I was thinking about how to remove applications like these, including you, DVD player when I reinstalled macOS the other day. It’s easy to do if you do not mind a bit of a fear factor. That and the possibility that these applications simply come back the next time you install a major system update.
First, simply try deleting commands (or dragging the trash) the application as usual. In my case, that solved my problems with the DVD player perfectly, not so much for chess. For that, I had to be a little more creative.
Before starting now is a good time to realize that you probably should not go crazy about the removal, since the removal of some applications could affect the operation of macOS. Even if you never plan to use Maps or FaceTime, for example, it’s better to leave them on your system anyway (just make a new folder in Finder called “applications I hate” and place them, and your friends, there).
There is no useful list of “applications that you can remove that will not mess up your system later,” so use a little common sense: deleting the app store is probably bad. Delete the calculator? You are probably clean.
Disable system integrity protection
To get rid of Chess forever, I first had to disable the macOS system integrity protection. Normally I would not recommend doing this, as it is great protection that protects critical system files (like chess, of course) from being modified by other applications. Also, it will activate again in a minute, so do not panic.

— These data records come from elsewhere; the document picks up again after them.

(* ===== verification/ResolveNames.v ===== *)
(** * Resolving names (src/src/resolve-names.c)

    The pass between the parser and everything that follows: names of
    functions, locals, labels, ... become indices, in place.  An error is
    reported and the pass goes on; what could not be resolved keeps its name. *)

From S2P Require Import Prelude Opcode Vector BindingHash Ast StateOpt Visitor.

#[local] Open Scope so_scope.

(** [labels] has the innermost label first.  Only the bindings of the current
    module and the declaration of the current function are looked at, which the
    pass does not change. *)
Record Context : Type := mkContext {
  current_module : option WasmModule;
  current_func : option WasmFunc;
  labels : list WasmLabel;
  result : WasmResult
}.

Definition RM (A : Type) : Type := SO Context A.

Definition print_error : RM unit :=
  so_modify (fun c => mkContext (current_module c) (current_func c) (labels c) WASM_ERROR).

Definition set_current_module (m : option WasmModule) : RM unit :=
  so_modify (fun c => mkContext m (current_func c) (labels c) (result c)).

Definition set_current_func (f : option WasmFunc) : RM unit :=
  so_modify (fun c => mkContext (current_module c) f (labels c) (result c)).

Definition set_labels (ls : list WasmLabel) : RM unit :=
  so_modify (fun c => mkContext (current_module c) (current_func c) ls (result c)).

Definition push_label (label : WasmLabel) : RM unit := c <- so_get ;; set_labels (label :: labels c).

Definition pop_label : RM unit :=
  c <- so_get ;; so_assert (negb (bool_decide (labels c = []))) ;; set_labels (tail (labels c)).

(** ** Duplicate bindings *)

(** The inner loop: each entry [b] after [a] in its chain.  A chain has at most
    as many entries as the table. *)
Fixpoint check_duplicates_of (fuel : nat) (bindings : WasmBindingHash) (a_name : WasmStringSlice)
    (b : option nat) : RM unit :=
  match b with
  | None => so_ret tt
  | Some b =>
      match fuel with
      | O => so_fail
      | S fuel =>
          e <- so_lift (entry_at bindings b) ;;
          (if wasm_string_slices_are_equal a_name (binding_name (entry_binding e)) then print_error else so_ret tt) ;;
          check_duplicates_of fuel bindings a_name (entry_next e)
      end
  end.

(** The loop over the entries [a] of a chain. *)
Fixpoint check_chain (fuel : nat) (bindings : WasmBindingHash) (a : option nat) : RM unit :=
  match a with
  | None => so_ret tt
  | Some a =>
      match fuel with
      | O => so_fail
      | S fuel =>
          e <- so_lift (entry_at bindings a) ;;
          check_duplicates_of fuel bindings (binding_name (entry_binding e)) (entry_next e) ;;
          check_chain fuel bindings (entry_next e)
      end
  end.

Definition check_duplicate_bindings (bindings : WasmBindingHash) : RM unit :=
  so_fori (fun i entry =>
    if wasm_hash_entry_is_free entry then so_ret tt
    else match entry_prev entry with
         | Some _ => so_ret tt
         | None => check_chain (hash_capacity bindings) bindings (Some i)
         end) 0 (vec_data (entries bindings)).

(** ** Variables *)

(** The loop of [resolve_label_var] from the innermost label, at depth [depth]. *)
Fixpoint find_label (ls : list WasmLabel) (depth : Z) (name : string) : option Z :=
  match ls with
  | [] => None
  | label :: ls =>
      if wasm_string_slices_are_equal label (Some name) then Some depth else find_label ls (depth + 1) name
  end.

Definition resolve_label_var (var : WasmVar) : RM WasmVar :=
  match var with
  | VAR_NAME name =>
      c <- so_get ;;
      match find_label (labels c) 0 name with
      | Some index => so_ret (VAR_INDEX index)
      | None => print_error ;; so_ret var
      end
  | VAR_INDEX _ => so_ret var
  end.

Definition resolve_var (bindings : WasmBindingHash) (var : WasmVar) : RM WasmVar :=
  match var with
  | VAR_NAME _ =>
      index <- so_lift (wasm_get_index_from_var bindings var) ;;
      if index =? -1 then print_error ;; so_ret var else so_ret (VAR_INDEX index)
  | VAR_INDEX _ => so_ret var
  end.

Definition resolve_module_var (bindings : WasmModule -> WasmBindingHash) (var : WasmVar) : RM WasmVar :=
  c <- so_get ;; m <- so_lift (current_module c) ;; resolve_var (bindings m) var.

Definition resolve_func_var : WasmVar -> RM WasmVar := resolve_module_var func_bindings.
Definition resolve_global_var : WasmVar -> RM WasmVar := resolve_module_var global_bindings.
Definition resolve_func_type_var : WasmVar -> RM WasmVar := resolve_module_var func_type_bindings.
Definition resolve_table_var : WasmVar -> RM WasmVar := resolve_module_var table_bindings.
Definition resolve_memory_var : WasmVar -> RM WasmVar := resolve_module_var memory_bindings.

(** [ctx->current_func] is [NULL] outside functions. *)
Definition resolve_local_var (var : WasmVar) : RM WasmVar :=
  match var with
  | VAR_NAME _ =>
      c <- so_get ;; f <- so_lift (current_func c) ;;
      index <- so_lift (wasm_get_local_index_by_var f var) ;;
      if index =? -1 then print_error ;; so_ret var else so_ret (VAR_INDEX index)
  | VAR_INDEX _ => so_ret var
  end.

(** ** The visitor *)

Definition begin_block (expr : WasmExpr) : RM (WasmResult * WasmExpr) :=
  match expr with
  | EXPR_BLOCK label _ _ | EXPR_LOOP label _ _ | EXPR_IF label _ _ _ => push_label label ;; so_ret (WASM_OK, expr)
  | _ => so_fail
  end.

Definition end_block (expr : WasmExpr) : RM (WasmResult * WasmExpr) := pop_label ;; so_ret (WASM_OK, expr).

Definition on_br (expr : WasmExpr) : RM (WasmResult * WasmExpr) :=
  match expr with
  | EXPR_BR var => var <- resolve_label_var var ;; so_ret (WASM_OK, EXPR_BR var)
  | EXPR_BR_IF var => var <- resolve_label_var var ;; so_ret (WASM_OK, EXPR_BR_IF var)
  | _ => so_fail
  end.

Definition on_br_table (expr : WasmExpr) : RM (WasmResult * WasmExpr) :=
  match expr with
  | EXPR_BR_TABLE targets default_target =>
      targets <- so_map resolve_label_var targets ;;
      default_target <- resolve_label_var default_target ;;
      so_ret (WASM_OK, EXPR_BR_TABLE targets default_target)
  | _ => so_fail
  end.

Definition on_call (expr : WasmExpr) : RM (WasmResult * WasmExpr) :=
  match expr with
  | EXPR_CALL var => var <- resolve_func_var var ;; so_ret (WASM_OK, EXPR_CALL var)
  | _ => so_fail
  end.

Definition on_call_indirect (expr : WasmExpr) : RM (WasmResult * WasmExpr) :=
  match expr with
  | EXPR_CALL_INDIRECT var => var <- resolve_func_type_var var ;; so_ret (WASM_OK, EXPR_CALL_INDIRECT var)
  | _ => so_fail
  end.

Definition on_global (expr : WasmExpr) : RM (WasmResult * WasmExpr) :=
  match expr with
  | EXPR_GET_GLOBAL var => var <- resolve_global_var var ;; so_ret (WASM_OK, EXPR_GET_GLOBAL var)
  | EXPR_SET_GLOBAL var => var <- resolve_global_var var ;; so_ret (WASM_OK, EXPR_SET_GLOBAL var)
  | _ => so_fail
  end.

Definition on_local (expr : WasmExpr) : RM (WasmResult * WasmExpr) :=
  match expr with
  | EXPR_GET_LOCAL var => var <- resolve_local_var var ;; so_ret (WASM_OK, EXPR_GET_LOCAL var)
  | EXPR_SET_LOCAL var => var <- resolve_local_var var ;; so_ret (WASM_OK, EXPR_SET_LOCAL var)
  | EXPR_TEE_LOCAL var => var <- resolve_local_var var ;; so_ret (WASM_OK, EXPR_TEE_LOCAL var)
  | _ => so_fail
  end.

(** The visitor [init_context] sets up. *)
Definition visitor : WasmExprVisitor Context := fun member =>
  match member with
  | begin_block_expr | begin_loop_expr | begin_if_expr => Some begin_block
  | end_block_expr | end_loop_expr | end_if_expr => Some end_block
  | on_br_expr | on_br_if_expr => Some on_br
  | on_br_table_expr => Some on_br_table
  | on_call_expr => Some on_call
  | on_call_indirect_expr => Some on_call_indirect
  | on_get_global_expr | on_set_global_expr => Some on_global
  | on_get_local_expr | on_set_local_expr | on_tee_local_expr => Some on_local
  | _ => None
  end.

(** ** Modules *)

Definition visit_func (func : WasmFunc) : RM WasmFunc :=
  set_current_func (Some func) ;;
  decl <- (if wasm_decl_has_func_type (func_decl func) then
             type_var <- resolve_func_type_var (decl_type_var (func_decl func)) ;;
             so_ret (mkFuncDeclaration (decl_flags (func_decl func)) type_var (decl_sig (func_decl func)))
           else so_ret (func_decl func)) ;;
  check_duplicate_bindings (func_param_bindings func) ;;
  check_duplicate_bindings (func_local_bindings func) ;;
  let* (_, func) := wasm_visit_func visitor (mkFunc (func_name func) decl (func_local_types func)
                  (func_param_bindings func) (func_local_bindings func) (func_first_expr func)) ;;
  set_current_func None ;;
  so_ret func.

Definition visit_export (export_ : WasmExport) : RM WasmExport :=
  var <- match export_kind export_ with
         | WASM_EXTERNAL_KIND_FUNC => resolve_func_var (export_var export_)
         | WASM_EXTERNAL_KIND_TABLE => resolve_table_var (export_var export_)
         | WASM_EXTERNAL_KIND_MEMORY => resolve_memory_var (export_var export_)
         | WASM_EXTERNAL_KIND_GLOBAL => resolve_global_var (export_var export_)
         end ;;
  so_ret (mkExport (export_name export_) (export_kind export_) var).

Definition visit_global (global : WasmGlobal) : RM WasmGlobal :=
  let* (_, init_expr) := wasm_visit_expr_list visitor (global_init_expr global) ;;
  so_ret (mkGlobal (global_name global) (global_type global) (global_mutable global) init_expr).

Definition visit_elem_segment (segment : WasmElemSegment) : RM WasmElemSegment :=
  table_var <- resolve_table_var (elem_table_var segment) ;;
  let* (_, offset) := wasm_visit_expr_list visitor (elem_offset segment) ;;
  vars <- so_map resolve_func_var (elem_vars segment) ;;
  so_ret (mkElemSegment table_var offset vars).

Definition visit_data_segment (segment : WasmDataSegment) : RM WasmDataSegment :=
  memory_var <- resolve_memory_var (data_memory_var segment) ;;
  let* (_, offset) := wasm_visit_expr_list visitor (data_offset segment) ;;
  so_ret (mkDataSegment memory_var offset (data_data segment)).

(** The loops of [visit_module] over [module->funcs], ..., whose elements are
    members of the fields; imports have a function or a global as well. *)
Definition visit_func_field (field : WasmModuleField) : RM WasmModuleField :=
  match field with
  | FIELD_FUNC func => func <- visit_func func ;; so_ret (FIELD_FUNC func)
  | FIELD_IMPORT (mkImport m n (IMPORT_FUNC func)) =>
      func <- visit_func func ;; so_ret (FIELD_IMPORT (mkImport m n (IMPORT_FUNC func)))
  | _ => so_ret field
  end.

Definition visit_export_field (field : WasmModuleField) : RM WasmModuleField :=
  match field with
  | FIELD_EXPORT export_ => export_ <- visit_export export_ ;; so_ret (FIELD_EXPORT export_)
  | _ => so_ret field
  end.

Definition visit_global_field (field : WasmModuleField) : RM WasmModuleField :=
  match field with
  | FIELD_GLOBAL global => global <- visit_global global ;; so_ret (FIELD_GLOBAL global)
  | FIELD_IMPORT (mkImport m n (IMPORT_GLOBAL global)) =>
      global <- visit_global global ;; so_ret (FIELD_IMPORT (mkImport m n (IMPORT_GLOBAL global)))
  | _ => so_ret field
  end.

Definition visit_elem_segment_field (field : WasmModuleField) : RM WasmModuleField :=
  match field with
  | FIELD_ELEM_SEGMENT segment => segment <- visit_elem_segment segment ;; so_ret (FIELD_ELEM_SEGMENT segment)
  | _ => so_ret field
  end.

Definition visit_data_segment_field (field : WasmModuleField) : RM WasmModuleField :=
  match field with
  | FIELD_DATA_SEGMENT segment => segment <- visit_data_segment segment ;; so_ret (FIELD_DATA_SEGMENT segment)
  | _ => so_ret field
  end.

Definition is_start (field : WasmModuleField) : bool :=
  match field with FIELD_START _ => true | _ => false end.

(** [module->start] is the last start field. *)
Fixpoint visit_start (fields : list WasmModuleField) : RM (list WasmModuleField) :=
  match fields with
  | [] => so_ret []
  | field :: fields' =>
      if existsb is_start fields' then fields' <- visit_start fields' ;; so_ret (field :: fields')
      else match field with
           | FIELD_START var => var <- resolve_func_var var ;; so_ret (FIELD_START var :: fields')
           | _ => fields' <- visit_start fields' ;; so_ret (field :: fields')
           end
  end.

Definition with_fields (module : WasmModule) (fields : list WasmModuleField) : WasmModule :=
  mkModule (module_name module) fields (func_bindings module) (global_bindings module) (export_bindings module)
    (func_type_bindings module) (table_bindings module) (memory_bindings module).

Definition visit_module (module : WasmModule) : RM WasmModule :=
  set_current_module (Some module) ;;
  check_duplicate_bindings (func_bindings module) ;;
  check_duplicate_bindings (global_bindings module) ;;
  check_duplicate_bindings (export_bindings module) ;;
  check_duplicate_bindings (func_type_bindings module) ;;
  check_duplicate_bindings (table_bindings module) ;;
  check_duplicate_bindings (memory_bindings module) ;;
  fields <- so_map visit_func_field (module_fields module) ;;
  fields <- so_map visit_export_field fields ;;
  fields <- so_map visit_global_field fields ;;
  fields <- so_map visit_elem_segment_field fields ;;
  fields <- so_map visit_data_segment_field fields ;;
  fields <- visit_start fields ;;
  set_current_module None ;;
  so_ret (with_fields module fields).

Definition visit_raw_module (raw_module : WasmRawModule) : RM WasmRawModule :=
  match raw_module with
  | RAW_MODULE_TEXT text => text <- visit_module text ;; so_ret (RAW_MODULE_TEXT text)
  | RAW_MODULE_BINARY _ _ => so_ret raw_module
  end.

Definition visit_command (command : WasmCommand) : RM WasmCommand :=
  match command with
  | COMMAND_MODULE module => module <- visit_module module ;; so_ret (COMMAND_MODULE module)
  | COMMAND_ASSERT_UNLINKABLE module text =>
      module <- visit_raw_module module ;; so_ret (COMMAND_ASSERT_UNLINKABLE module text)
  | COMMAND_ASSERT_UNINSTANTIABLE module text =>
      module <- visit_raw_module module ;; so_ret (COMMAND_ASSERT_UNINSTANTIABLE module text)
  | _ => so_ret command
  end.

Definition visit_script (script : WasmScript) : RM WasmScript :=
  commands <- so_map visit_command (script_commands script) ;;
  so_ret (mkScript commands (module_bindings script)).

Definition init_context : Context := mkContext None None [] WASM_OK.

(** [None]: a failed assertion or a null pointer. *)
Definition wasm_resolve_names_module (module : WasmModule) : option (WasmResult * WasmModule) :=
  '(module, ctx) ← visit_module module init_context; Some (result ctx, module).

Definition wasm_resolve_names_script (script : WasmScript) : option (WasmResult * WasmScript) :=
  '(script, ctx) ← visit_script script init_context; Some (result ctx, script).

This step is easy. Restart your computer and hold Command + R, which starts you in the recovery mode of macOS. Click Utilities, then Terminal and type “csrutil disable”, press Enter, type your password and press Enter once more. Restart your Mac
Putting Chess back in the box
Once you have gone back to macOS, go to the useful little AppCleaner removal application, which does an excellent job of making sure that every trace of a program is removed from your system whenever it disappears. Download it and turn it on, it does not require installation, click on its name in the menu bar and select Preferences. Uncheck the option “Protect the default OS X applications” and then close the window. Drag any application you do not want to the main AppCleaner window, click Delete and hope you did not ruin your Mac by uninstalling Calendar. (Spoiler: You probably did)
Rehabilitation of system integrity protection
Once you have finished deleting, repeat the steps to Disable System Integrity Protection. Only, this time, type “csrutil enable” in the Terminal and press Enter.